We know from the movie that there were two islands: Site A, where the park was built, and Site B, where the dinosaurs were raised.
Both of these islands are off the coast of Costa Rica.
According to Costa Rican real estate websites, two islands with a total landsite of 66 square miles would be about $10 billion.
Jurassic Park would require a very special staff. They would hire scientists, paleontologists, animal caretakers, a legal team, and more. Putting all of these salaries together, that would bring us to about $7.9 million.
The science behind cloning the dinosaurs has its own cost. Bio Arts, a company in California that will clone your dog, charges $150,000 for their services. Multiply that by 50 because of the 50 dinosaurs on the island.
Add to that the total cost of surrogates, embryo development, stem cell research and gene modification, and you get a total of $8.5 million.
To get the dinosaurs’ DNA, a mosquito trapped in prehistoric amber is needed.
The mine we see in the beginning of the film is a small operation using low-paid workers utilizing shovels and flashlights.
To get enough amber for extraction, you’d need several mines.

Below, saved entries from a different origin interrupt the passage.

Lemma on_partition_ok f g v b' :
  view_of g v ->
  (forall m, bits m (view_partition v) -> exists m', f m = Some m' /\ bits m' b') ->
  exists g', on_partition f g = Some g' /\
    view_of g' {| view_partition := b'; view_order := view_order v; view_begins := view_begins v |}.
Proof.
  intros [Hp Hk Ho Hb] Hf. destruct (Hf _ Hp) as (m' & E & Hm'). unfold on_partition. rewrite E. cbn.
  eexists. split; [done |]. by split.
Qed.

Lemma for_orders_ok f g v b' :
  view_of g v ->
  (forall k m, k ∈ order_list -> bits m (view_order v k) -> exists m', f k m = Some m' /\ bits m' (b' k)) ->
  exists g', for_orders f g = Some g' /\
    view_of g' {| view_partition := view_partition v; view_order := b'; view_begins := view_begins v |}.
Proof.
  intros [Hp Hk Ho Hb] Hf. unfold for_orders.
  assert (exists masks, mapM (fun e : nat * ValidityMask => m ← f (fst e) (snd e); Some (fst e, m)) (order_masks g) = Some masks /\
    fst <$> masks = fst <$> order_masks g /\ Forall (fun e => bits (snd e) (b' (fst e))) masks) as (masks & E & E1 & E2).
  { assert (Forall (fun e => fst e ∈ order_list) (order_masks g)) as Hin.
    { apply Forall_forall. intros e He. rewrite <- Hk. by apply list_elem_of_fmap_2. }
    clear Hk Hp Hb. induction Ho as [| e es He Ho IH]; [by exists [] |].
    apply Forall_cons in Hin as [Hin1 Hin]. destruct (IH Hin) as (ms & E & E1 & E2).
    destruct (Hf _ _ Hin1 He) as (m' & Em & Hm'). exists ((fst e, m') :: ms). cbn [mapM]. rewrite Em. cbn [mbind option_bind].
    cbn [mapM] in E. rewrite E. cbn. split_and!; [done | by rewrite E1 | by constructor]. }
  rewrite E. cbn [mbind option_bind]. eexists. split; [done |]. split; [done | by rewrite <- Hk | done | done].
Qed.

Lemma push_begin_ok b r g v :
  view_of g v -> (b < length (rows input))%nat ->
  exists g', push_begin input b r g = Some g' /\
    view_of g' {| view_partition := view_partition v; view_order := view_order v;
                  view_begins b' := if decide (b' = b) then view_begins v b ++ [r] else view_begins v b' |}.
Proof.
  intros [Hp Hk Ho Hb] Hlt. unfold push_begin. destruct (set_begins input) eqn:Es; cycle 1.
  { exists g. split; [done |]. split; [done | done | done |]. by rewrite Es. }
  destruct (Hb eq_refl) as [Hl Hv]. destruct (lookup_lt_is_Some_2 (partition_begins g) b) as [l El]; [by rewrite Hl |].
  rewrite El. cbn. eexists. split; [done |]. split; [done | done | done |]. intros _. cbn. rewrite length_insert. split; [done |].
  intros b' l' E. apply list_lookup_insert_Some in E as [(<- & <- & _) | [Hne E]].
  - by rewrite decide_True, (Hv _ _ El).
  - rewrite decide_False by done. by apply Hv.
Qed.
(* ===== verification/WindowSource.v ===== *)
(** * The source of the window operator

    execution/operator/aggregate/physical_window.cpp: threads take tasks of the hash groups.
    A group goes through four stages (the masks, the sink of the functions, their
    finalization, and the output of its chunks), each with one task per range of
    chunks; a stage begins when all tasks of the one before are complete.  A thread
    that finds no task blocks until a stage changes.

    A step of a thread is what it does up to the next lock or atomic access.  The window
    functions are a record of operations on a global state of the group and a local
    state of the task's range.  A result of [None] of a step is a failed assertion or an access
    outside of an array; an operation of a function that fails stops the source as an
    exception does. *)

From S2P Require Import Prelude Validity WindowMasks.

(** ** Stages and tasks *)

Inductive WindowGroupStage : Set := MASK | SINK | FINALIZE | GETDATA | DONE.

#[export] Instance WindowGroupStage_eq_dec : EqDecision WindowGroupStage.
Proof. solve_decision. Defined.

(** [WindowGroupStage(i)] *)
Definition stage_of (i : nat) : WindowGroupStage :=
  match i with 0 => MASK | 1 => SINK | 2 => FINALIZE | 3 => GETDATA | _ => DONE end%nat.

Definition stage_index (stage : WindowGroupStage) : nat :=
  match stage with MASK => 0 | SINK => 1 | FINALIZE => 2 | GETDATA => 3 | DONE => 4 end%nat.

Record WindowSourceTask := {
  task_stage : WindowGroupStage;
  group_idx : nat;
  thread_idx : nat;
  max_idx : nat;
  begin_idx : nat;
  end_idx : nat
}.

Definition set_begin_idx (i : nat) (t : WindowSourceTask) : WindowSourceTask :=
  {| task_stage := task_stage t; group_idx := group_idx t; thread_idx := thread_idx t; max_idx := max_idx t;
     begin_idx := i; end_idx := end_idx t |}.

(** ** The functions *)

(** The operations of the executors of all window functions of the operator. *)
Record WindowExecutors (V G L Res : Type) := {
  GetGlobalState : Z -> GroupMasks -> G;
  GetLocalState : G -> L;
  executor_Sink : list (list V) -> Z -> G -> L -> option (G * L);
  executor_Finalize : G -> L -> option (G * L);
  (* the position, the chunk, and the starts kept for it; the results and the selection *)
  executor_Evaluate : Z -> list (list V) -> list Z -> G -> L -> option (list Res * option (list nat) * L)
}.
Arguments GetGlobalState {V G L Res} _.
Arguments GetLocalState {V G L Res} _.
Arguments executor_Sink {V G L Res} _.
Arguments executor_Finalize {V G L Res} _.
Arguments executor_Evaluate {V G L Res} _.

(** The settings of the operator. *)
Record WindowSourceConfig := { use_filter : bool; early_out : bool; shrink_runs : bool }.

(** ** Hash groups *)

Record WindowHashGroup (V G L : Type) := {
  group_input : MaskInput V;
  stage : WindowGroupStage;
  per_thread : nat;
  group_threads : nat;
  next_task : nat;
  masked : nat;
  sunk : Z;
  finalized : nat;
  group_completed : nat;
  batch_base : nat;
  group_masks : GroupMasks;
  gestates : option G;
  (* one per thread, [None] where it is empty *)
  thread_states : list (option L)
}.
Arguments group_input {V G L} _.
Arguments stage {V G L} _.
Arguments per_thread {V G L} _.
Arguments group_threads {V G L} _.
Arguments next_task {V G L} _.
Arguments masked {V G L} _.
Arguments sunk {V G L} _.
Arguments finalized {V G L} _.
Arguments group_completed {V G L} _.
Arguments batch_base {V G L} _.
Arguments group_masks {V G L} _.
Arguments gestates {V G L} _.
Arguments thread_states {V G L} _.

Section group.
Context {V G L : Type}.
Abbreviation Group := (WindowHashGroup V G L).

Definition set_stage (x : WindowGroupStage) (g : Group) : Group :=
  {| group_input := group_input g; stage := x; per_thread := per_thread g; group_threads := group_threads g;
     next_task := next_task g; masked := masked g; sunk := sunk g; finalized := finalized g;
     group_completed := group_completed g; batch_base := batch_base g; group_masks := group_masks g;
     gestates := gestates g; thread_states := thread_states g |}.

Definition set_next_task (x : nat) (g : Group) : Group :=
  {| group_input := group_input g; stage := stage g; per_thread := per_thread g; group_threads := group_threads g;
     next_task := x; masked := masked g; sunk := sunk g; finalized := finalized g;
     group_completed := group_completed g; batch_base := batch_base g; group_masks := group_masks g;
     gestates := gestates g; thread_states := thread_states g |}.

(** [masked], [sunk], [finalized] and [completed] *)
Definition add_counts (m : nat) (s : Z) (f c : nat) (g : Group) : Group :=
  {| group_input := group_input g; stage := stage g; per_thread := per_thread g; group_threads := group_threads g;
     next_task := next_task g; masked := masked g + m; sunk := sunk g + s; finalized := finalized g + f;
     group_completed := group_completed g + c; batch_base := batch_base g; group_masks := group_masks g;
     gestates := gestates g; thread_states := thread_states g |}.

Definition set_group_masks (x : GroupMasks) (g : Group) : Group :=
  {| group_input := group_input g; stage := stage g; per_thread := per_thread g; group_threads := group_threads g;
     next_task := next_task g; masked := masked g; sunk := sunk g; finalized := finalized g;
     group_completed := group_completed g; batch_base := batch_base g; group_masks := x;
     gestates := gestates g; thread_states := thread_states g |}.

Definition set_states (x : option G) (y : list (option L)) (g : Group) : Group :=
  {| group_input := group_input g; stage := stage g; per_thread := per_thread g; group_threads := group_threads g;
     next_task := next_task g; masked := masked g; sunk := sunk g; finalized := finalized g;
     group_completed := group_completed g; batch_base := batch_base g; group_masks := group_masks g;
     gestates := x; thread_states := y |}.

(** [count] and [blocks], the number of chunks *)
Definition count (g : Group) : Z := row_count (group_input g).
Definition blocks (g : Group) : nat := length (rows (group_input g)).

Definition GetThreadCount (g : Group) : nat := group_threads g.

Definition GetTaskCount (g : Group) : nat := GetThreadCount g * (stage_index DONE - stage_index MASK).

Definition WindowHashGroup_new (config : WindowSourceConfig) (collection : list (list (list V))) (keys : list nat)
    (partitions : nat) (sort : bool) (batch : nat) : Group :=
  let '(begins, sums) := WindowHashGroup_blocks (early_out config) (shrink_runs config) collection in
  {| group_input := {| rows := collection; row_count := Z.of_nat (length (mjoin collection)); order_keys := keys;
                       key_count := partitions; is_sorted := sort; set_begins := early_out config; block_sums := sums |};
     stage := MASK; per_thread := 0; group_threads := 0; next_task := 0; masked := 0; sunk := 0; finalized := 0;
     group_completed := 0; batch_base := batch;
     group_masks := {| partition_mask := ValidityMask_empty 0; order_masks := []; partition_begins := begins |};
     gestates := None; thread_states := [] |}.

(** Returns the number of tasks. *)
Definition InitTasks (per_thread_p : nat) (g : Group) : option (nat * Group) :=
  if (per_thread_p =? 0)%nat then None
  else
    let threads := ((blocks g + per_thread_p - 1) / per_thread_p)%nat in
    let g := {| group_input := group_input g; stage := stage g; per_thread := per_thread_p; group_threads := threads;
                next_task := next_task g; masked := masked g; sunk := sunk g; finalized := finalized g;
                group_completed := group_completed g; batch_base := batch_base g; group_masks := group_masks g;
                gestates := gestates g; thread_states := replicate threads None |} in
    Some (GetTaskCount g, g).

Definition TryPrepareNextStage (g : Group) : bool * Group :=
  match stage g with
  | MASK => if (masked g =? blocks g)%nat then (true, set_stage SINK g) else (false, g)
  | SINK => if sunk g =? count g then (true, set_stage FINALIZE g) else (false, g)
  | FINALIZE => if (finalized g =? blocks g)%nat then (true, set_stage GETDATA g) else (false, g)
  | GETDATA | DONE => (true, g)
  end.

(** The next task of a group and the group afterwards. *)
Definition group_TryNextTask (hash_bin : nat) (g : Group) : option (WindowSourceTask * Group) :=
  if (GetTaskCount g <=? next_task g)%nat then None
  else if decide (stage_of (next_task g / group_threads g) = stage g) then
    let thread := (next_task g mod group_threads g)%nat in
    let begin := (thread * per_thread g)%nat in
    Some ({| task_stage := stage g; group_idx := hash_bin; thread_idx := thread; max_idx := blocks g;
             begin_idx := begin; end_idx := (begin + per_thread g) `min` blocks g |},
          set_next_task (S (next_task g)) g)
  else None.
End group.

(** ** The global state *)

Record WindowGlobalSourceState (V G L : Type) := {
  window_hash_groups : list (option (WindowHashGroup V G L));
  partition_blocks : list (nat * nat);
  active_groups : list nat;
  next_group : nat;
  total_tasks : nat;
  tasks_started : nat;
  tasks_finished : nat;
  tasks_completed : nat;
  stopped : bool
}.
Arguments window_hash_groups {V G L} _.
Arguments partition_blocks {V G L} _.
Arguments active_groups {V G L} _.
Arguments next_group {V G L} _.
Arguments total_tasks {V G L} _.
Arguments tasks_started {V G L} _.
Arguments tasks_finished {V G L} _.
Arguments tasks_completed {V G L} _.
Arguments stopped {V G L} _.

Section source.
Context {V G L Res : Type} (distinct_from : V -> V -> bool) (executors : WindowExecutors V G L Res).
Context (config : WindowSourceConfig).
Abbreviation Group := (WindowHashGroup V G L).
Abbreviation Global := (WindowGlobalSourceState V G L).
Abbreviation Task := WindowSourceTask.

Definition set_group (i : nat) (g : option Group) (s : Global) : Global :=
  {| window_hash_groups := <[i := g]> (window_hash_groups s); partition_blocks := partition_blocks s;
     active_groups := active_groups s; next_group := next_group s; total_tasks := total_tasks s;
     tasks_started := tasks_started s; tasks_finished := tasks_finished s; tasks_completed := tasks_completed s;
     stopped := stopped s |}.

Definition set_active (active : list nat) (next : nat) (s : Global) : Global :=
  {| window_hash_groups := window_hash_groups s; partition_blocks := partition_blocks s;
     active_groups := active; next_group := next; total_tasks := total_tasks s;
     tasks_started := tasks_started s; tasks_finished := tasks_finished s; tasks_completed := tasks_completed s;
     stopped := stopped s |}.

Legitimate production expenses for this operation add up to $9 million, rounding the research and development category out to $25,400,000.
To compare real world prices to the ones needed for Jurassic Park, some of the biggest theme parks in the world were used. The average price to build these huge wonderlands is $1.5 billion. This takes into account things like Jurassic Park’s sweet Jeeps, the visitor’s center and the T-Rex paddocks.
According to public fiscal reports, the Disney Parks division of the Walt Disney company spends $11.7 billion a year in operating expenses. That’s $32 million a day to run the show.
Although no one knows exactly how much it would cost to care for and feed an actual dinosaur, it’s probably the same as a very large zoo. The San Diego Zoo is one of the largest in the world, and they spend about $207 million a year in operating expenses.
With all of these different categories combined, the final tally is steep to say the least.
Add on the annual costs and even Bill Gates would have a hard time justifying this expense.
The cleanup crew isn’t included in the price, either.